Systems analysis of long-term heat stress responses in the C4 grass Setaria viridis.

Many C4 plants are used as food and fodder crops and often display improved resource use efficiency compared to C3 plants. However, the response of C4 plants to future extreme conditions such as heatwaves is less understood. Here, Setaria viridis, an emerging C4 model grass, was grown under long-term high-temperature stress for 2 wk (42 °C, compared to 28 °C). This resulted in stunted growth, but surprisingly had little impact on leaf thickness, leaf area-based photosynthetic rates, and bundle sheath leakiness. Dark respiration rates increased, and there were major alterations in carbon and nitrogen metabolism in the heat-stressed plants. Abscisic acid and indole-3-acetic acid-amino acid conjugates accumulated in the heat-stressed plants, consistent with transcriptional changes.
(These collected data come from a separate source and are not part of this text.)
(* ===== verification/SparseIndexNode.v ===== *)
(** * The sparse index nodes (src/index/sparse/sparse_index_node.cc, knowhere/binaryset.h)

    [SparseInvertedIndexNode] owns one inverted index, chosen by metric and
    algorithm when it is trained or loaded, and offers training, adding, search,
    iterators, range search and serialisation; [SparseInvertedIndexNodeCC] adds
    the raw rows for IP and runs its operations under the tickets of
    SparseNode.v.  Searches handed to the pool are waited for at once and are
    written in line. *)

From S2P Require Import Prelude Float Num StdHeap Expected Bitset MemoryIO SparseUtils SparseIndex SparseIndexSpec SparseSearch SparseProps.
From S2P Require Import SparseSerial SparseSerialV0 RangeUtil Config Configs Iterators IteratorProps SparseNode.

(** ** Binary sets *)

Module BinarySet.

(** Named binaries; a null pointer is [None]. *)
Definition Binary : Type := list Z.
Abbreviation t := (gmap string (option Binary)).
Implicit Types bs : t.

Definition Contains bs (key : string) : bool := bool_decide (is_Some (bs !! key)).
Definition GetByName bs (name : string) : option Binary :=
  if Contains bs name then default None (bs !! name) else None.
Fixpoint GetByNames bs (names : list string) : option Binary :=
  match names with
  | [] => None
  | name :: names => if Contains bs name then default None (bs !! name) else GetByNames bs names
  end.
Definition Append bs (name : string) (binary : option Binary) : t := <[name := binary]> bs.
Definition Erase bs (name : string) : t * option Binary :=
  match bs !! name with Some b => (delete name bs, b) | None => (bs, None) end.
Definition clear bs : t := ∅.
Definition Size bs : nat := map_fold (fun _ b n => match b with Some d => length d | None => 0 end + n) 0 bs.

End BinarySet.

(** ** The index behind the base class *)

(** [InvertedIndex<float, QType, algo>] as a [BaseInvertedIndex<float>]. *)
Record BaseInvertedIndex := mkBase {
  QType : Type;
  quant : Quant spec_float QType;
  pod : Pod QType;
  algo : InvertedIndexAlgo;
  impl : InvertedIndex spec_float QType
}.
Implicit Types ib : BaseInvertedIndex.
(** [compute_dist_func] of [AnnIterator]; a message is an exception. *)
Definition dense_distances ty (metric : MetricType) (is_cosine : bool) (norms : option (list spec_float)) xd (xq : list Z) (dim : nat)
    (bitset_ : BitsetView.t) (index : nat) : M (list (dist_id spec_float)) :=
  let bitset := BitsetView.set_id_offset bitset_ (dn_begin xd) in
  let sel := selector bitset in
  let larger_is_closer := bool_decide (metric = METRIC_INNER_PRODUCT) || is_cosine in
  let max_dis := if larger_is_closer then float_lowest else float_max in
  let nb := dn_rows xd in
  let xb := dn_tensor xd in
  let initial := replicate nb (DistId.mk (-1)%Z max_dis) in
  let code_size := match ty with bin1 => (dim + 7) / 8 | _ => dim end in
  let cur_query := at_row xq (size_of ty * code_size) index in
  let all_bytes (f : list spec_float -> M (list spec_float)) (err_msg : string) :=
    match ty with
    | bin1 =>
        let* distances := f (replicate nb max_dis) in
        foldM (fun ds j => let* d := vget distances j in vset ds j (DistId.mk (Z.of_nat j) d)) initial (seq 0 nb)
    | _ => Throw err_msg
    end in
  let* distances_ids := match metric with
    | METRIC_L2 | METRIC_INNER_PRODUCT =>
        let m := measure_of is_cosine metric in
        if vector_type ty then
          let* q := kernel_query m ty cur_query dim in
          all_vec m ty q xb (match m with cosine => norms | _ => None end) dim nb initial sel
        else Throw ("Metric " +:+ (match m with L2sqr => "L2" | inner_product => "IP" | cosine => "COSINE" end) +:+ " not supported for current vector type")
    | METRIC_Hamming => all_bytes (fun ds => all_hamming_distances cur_query xb code_size 1 nb ds sel) "Metric HAMMING not supported for current vector type"
    | METRIC_Jaccard => all_bytes (fun ds => all_jaccard_distances cur_query xb code_size 1 nb ds sel) "Metric JACCARD not supported for current vector type"
    | _ => Throw "Invalid metric type: "
    end in
  Ret (if dn_begin xd =? 0 then distances_ids else map (fun d => DistId.mk (shift_label (dn_begin xd) (did d)) (dval d)) distances_ids).

(** [AnnIterator]: nothing is computed before the first use. *)
Definition AnnIterator ty xd qd json (bitset_ : BitsetView.t) : M (expected (list (Precomputed.t spec_float))) :=
  let* (fs, status) := Load (BruteForceConfig hardware_concurrency) json ITERATOR in
  if bool_decide (status <> success) then Ret (Err status "")
  else
    let* metric_str := opt_value (member_string fs (base "metric_type")) in
    let result := Str2FaissMetricType metric_str in
    match exp_val result with
    | None => Ret (Err (err result) (msg result))
    | Some metric =>
        if String.eqb metric_str "MHJACCARD" then Ret (Err not_implemented "minhash does not support iterator.")
        else
          let is_cosine := IsMetricType metric_str "COSINE" in
          let larger_is_closer := bool_decide (metric = METRIC_INNER_PRODUCT) || is_cosine in
          let* norms := GetVecNorms ty xd in
          Ret (of_value (map (fun i => Precomputed.make (dense_distances ty metric is_cosine norms xd (dn_tensor qd) (dn_dim xd) bitset_ i) larger_is_closer)
            (seq 0 (dn_rows qd))))
    end.

(** *** Embedding lists *)

(** The distances of a query list to a base list, or the error. *)
Definition el_distances ty (sub_metric : string) (cur_query cur_base : list Z) (dim code_size nq nb : nat) : M (Status + list spec_float) :=
  let vectors m :=
    if vector_type ty then
      let* q := (match m, ty with cosine, fp32 => CopyAndNormalizeVecs cur_query nq dim | _, _ => Ret cur_query end) in
      let* ds := all_measures m ty q cur_base dim nq nb in Ret (inr ds)
    else Ret (inl faiss_inner_error) in
  let bytes (f : list spec_float -> M (list spec_float)) :=
    match ty with bin1 => let* ds := f (replicate (nq * nb) F32.zero) in Ret (inr ds) | _ => Ret (inl faiss_inner_error) end in
  if IsMetricType sub_metric "COSINE" then vectors cosine
  else if IsMetricType sub_metric "IP" then vectors inner_product
  else if IsMetricType sub_metric "L2" then vectors L2sqr
  else if IsMetricType sub_metric "JACCARD" then bytes (fun ds => all_jaccard_distances cur_query cur_base code_size nq nb ds None)
  else if IsMetricType sub_metric "HAMMING" then bytes (fun ds => all_hamming_distances cur_query cur_base code_size nq nb ds None)
  else Ret (inl invalid_metric_type).

(** The heap of the best lists: [minheap] or [maxheap]. *)
Definition heap_order (larger_is_closer : bool) : dist_id spec_float -> dist_id spec_float -> bool :=
  if larger_is_closer then DistId.gt else DistId.lt.

Definition keep_best (larger_is_closer : bool) (topk : nat) (heap : list (dist_id spec_float)) (d : dist_id spec_float) : M (list (dist_id spec_float)) :=
  let comp := heap_order larger_is_closer in
  if length heap <? topk then emplace comp heap d
  else
    let* t := top heap in
    if (if larger_is_closer then SFltb (dval t) (dval d) else SFltb (dval d) (dval t)) then
      let* heap := pop comp heap in emplace comp heap d
    else Ret heap.

(** The loop that empties the heap into the results from the back. *)
Definition drain_heap (larger_is_closer : bool) (topk : nat) (heap : list (dist_id spec_float)) : M (list spec_float * list Z) :=
  let real_el_k := length heap in
  let fill := if larger_is_closer then float_min else float_max in
  let* (_, ds, ls) := foldM (fun (st : list (dist_id spec_float) * list spec_float * list Z) j =>
      let '(heap, ds, ls) := st in
      let* a := top heap in
      let* ls := vset ls (real_el_k - j - 1) (did a) in
      let* ds := vset ds (real_el_k - j - 1) (dval a) in
      let* heap := pop (heap_order larger_is_closer) heap in
      Ret (heap, ds, ls))
    (heap, replicate topk fill, replicate topk (-1)%Z) (seq 0 real_el_k) in
  Ret (ds, ls).
#[export] Instance cast_only_preorder mc : PreOrder (cast_only mc).
Proof.
  split.
  - intros s. by left.
  - intros s1 s2 s3 [H12 | [Hm H12]] [H23 | [Hm' H23]]; unfold cast_only;
      rewrite H23, H12.
    + left. reflexivity.
    + right. split; [exact Hm' | reflexivity].
    + right. split; [exact Hm | reflexivity].
    + right. split; [exact Hm |]. apply alter_handle_half_idemp.
Qed.

Lemma cast_only_same mc {A} (m : M A) :
  steps same_handles m -> steps (cast_only mc) m.
Proof. apply steps_weaken. intros s s' H. by left. Qed.

Lemma cast_only_half w m : steps (cast_only "molmo") (half w "molmo" m).
Proof.
  intros s. unfold half, call, bind, emit, lift. simpl.
  destruct (module_half w m); simpl; [by right | by left].
Qed.

Lemma cast_only_emit mc e : steps (cast_only mc) (emit e).
Proof. apply cast_only_same, same_handles_emit. Qed.

Lemma cast_only_set_images_open mc f bump :
  steps (cast_only mc) (set_images_open f bump).
Proof. apply cast_only_same, same_handles_set_images_open. Qed.

Lemma cast_only_new_image mc path mode :
  steps (cast_only mc) (new_image path mode).
Proof. apply cast_only_same, same_handles_new_image. Qed.

Lemma cast_only_load_model mc w key : steps (cast_only mc) (load_model w key).
Proof. apply cast_only_same, same_handles_load_model. Qed.

#[export] Hint Resolve cast_only_half cast_only_emit cast_only_set_images_open
  cast_only_new_image cast_only_load_model : frame.

Lemma cast_only_molmo w images query :
  steps (cast_only "molmo") (molmo w images query).
Proof. unfold molmo, molmo_try. frame. Qed.


Lemma cast_only_generate_response w images query sid rh rw mc :
  steps (cast_only mc) (generate_response w images query sid rh rw mc).
Proof.
  unfold generate_response.
  apply steps_try_except; [tc_solve | | intros e; frame].
  apply steps_bind; [tc_solve | frame | intros _].
  destruct (String.eqb mc "qwen");
    [apply cast_only_same, same_handles_qwen |].
  destruct (String.eqb mc "gemini");
    [apply cast_only_same, same_handles_gemini |].
  destruct (String.eqb mc "gpt4");
    [apply cast_only_same, same_handles_gpt4 |].
  destruct (String.eqb mc "llama-vision");
    [apply cast_only_same, same_handles_llama_vision |].
  destruct (String.eqb mc "pixtral");
    [apply cast_only_same, same_handles_pixtral |].
  destruct (String.eqb mc "molmo") eqn:E; [| frame].
  apply String.eqb_eq in E. subst mc. apply cast_only_molmo.
Qed.
(** * xlsx-review: the fixture generator [examples/create_test_pair.py]

    The script builds two workbooks through the openpyxl API, hands each to
    [Workbook.save] and prints a few lines.  This development embeds

    - the workbook data model the script manipulates (ordered sheets, sparse
      cell maps, tagged cell values, the row cursor of [append]);
    - the two construction routines [create_old] and [create_new], statement
      by statement;
    - the entry point, over an abstract serialization sink that may raise.

    Finite maps and the monad notations come from stdpp. *)

From Stdlib Require Import ZArith Ascii String DecimalString.
From stdpp Require Import base option list strings gmap fin_maps.

Local Open Scope string_scope.
Local Open Scope nat_scope.
Local Open Scope list_scope.

(** ** Values and exceptions *)

(** The Python values the script passes as cell contents: [str] and [int]
    literals. *)
Inductive PyVal : Type :=
  | PStr (s : string)
  | PInt (n : Z).

(** Modelled from the spec: the cell value of the data model, "a tagged value,
    one of: empty, string, integer/number, or formula-expression (a string
    beginning with [=])".  The library that implements it (openpyxl's [Cell])
    is not part of the sources.  A formula keeps the assigned string as it is,
    leading [=] included. *)
Inductive CellValue : Type :=
  | Empty
  | Text (s : string)
  | Number (n : Z)
  | Formula (s : string).

#[global] Instance PyVal_eq_dec : EqDecision PyVal.
Proof. solve_decision. Defined.

#[global] Instance CellValue_eq_dec : EqDecision CellValue.
Proof. solve_decision. Defined.

(** The exceptions that can cross the script: a [ValueError] of the workbook
    API and the [OSError] family of the file system. *)
Inductive Exception : Type :=
  | ValueError (msg : string)
  | OSError (errno : nat) (msg : string).

(** ** Cell addresses *)

(** Modelled from the spec: a cell address is "a (column, row) pair; column is
    a 1-based index renderable as a letter sequence (A, B, ..., Z, AA, ...),
    row is a 1-based index".  [coordinate_from_string] reads the rendering the
    script writes ("B3"): upper-case letters in bijective base 26, then a
    decimal row that is not zero. *)
Definition letter_value (c : ascii) : option nat :=
  let n := nat_of_ascii c in
  if Nat.leb 65 n && Nat.leb n 90 then Some (n - 64) else None.

Definition digit_value (c : ascii) : option nat :=
  let n := nat_of_ascii c in
  if Nat.leb 48 n && Nat.leb n 57 then Some (n - 48) else None.

Fixpoint parse_column (acc : nat) (s : string) : nat * string :=
  match s with
  | String c rest =>
      match letter_value c with
      | Some v => parse_column (26 * acc + v) rest
      | None => (acc, s)
      end
  | EmptyString => (acc, s)
  end.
Leaf transcriptomics, proteomics, and metabolomics analyses were carried out and mapped onto the metabolic pathways of photosynthesis, respiration, carbon/nitrogen metabolism, and phytohormone biosynthesis and signaling. An in-depth analysis of correlations between transcripts and their corresponding proteins revealed strong differences between groups in the strengths and signs of correlations. Overall, many stress signaling pathways were upregulated, consistent with multiple signals leading to reduced plant growth. A systems-based model of the plant response to long-term heat stress is presented based on the oxidative stress, phytohormone, and sugar signaling pathways.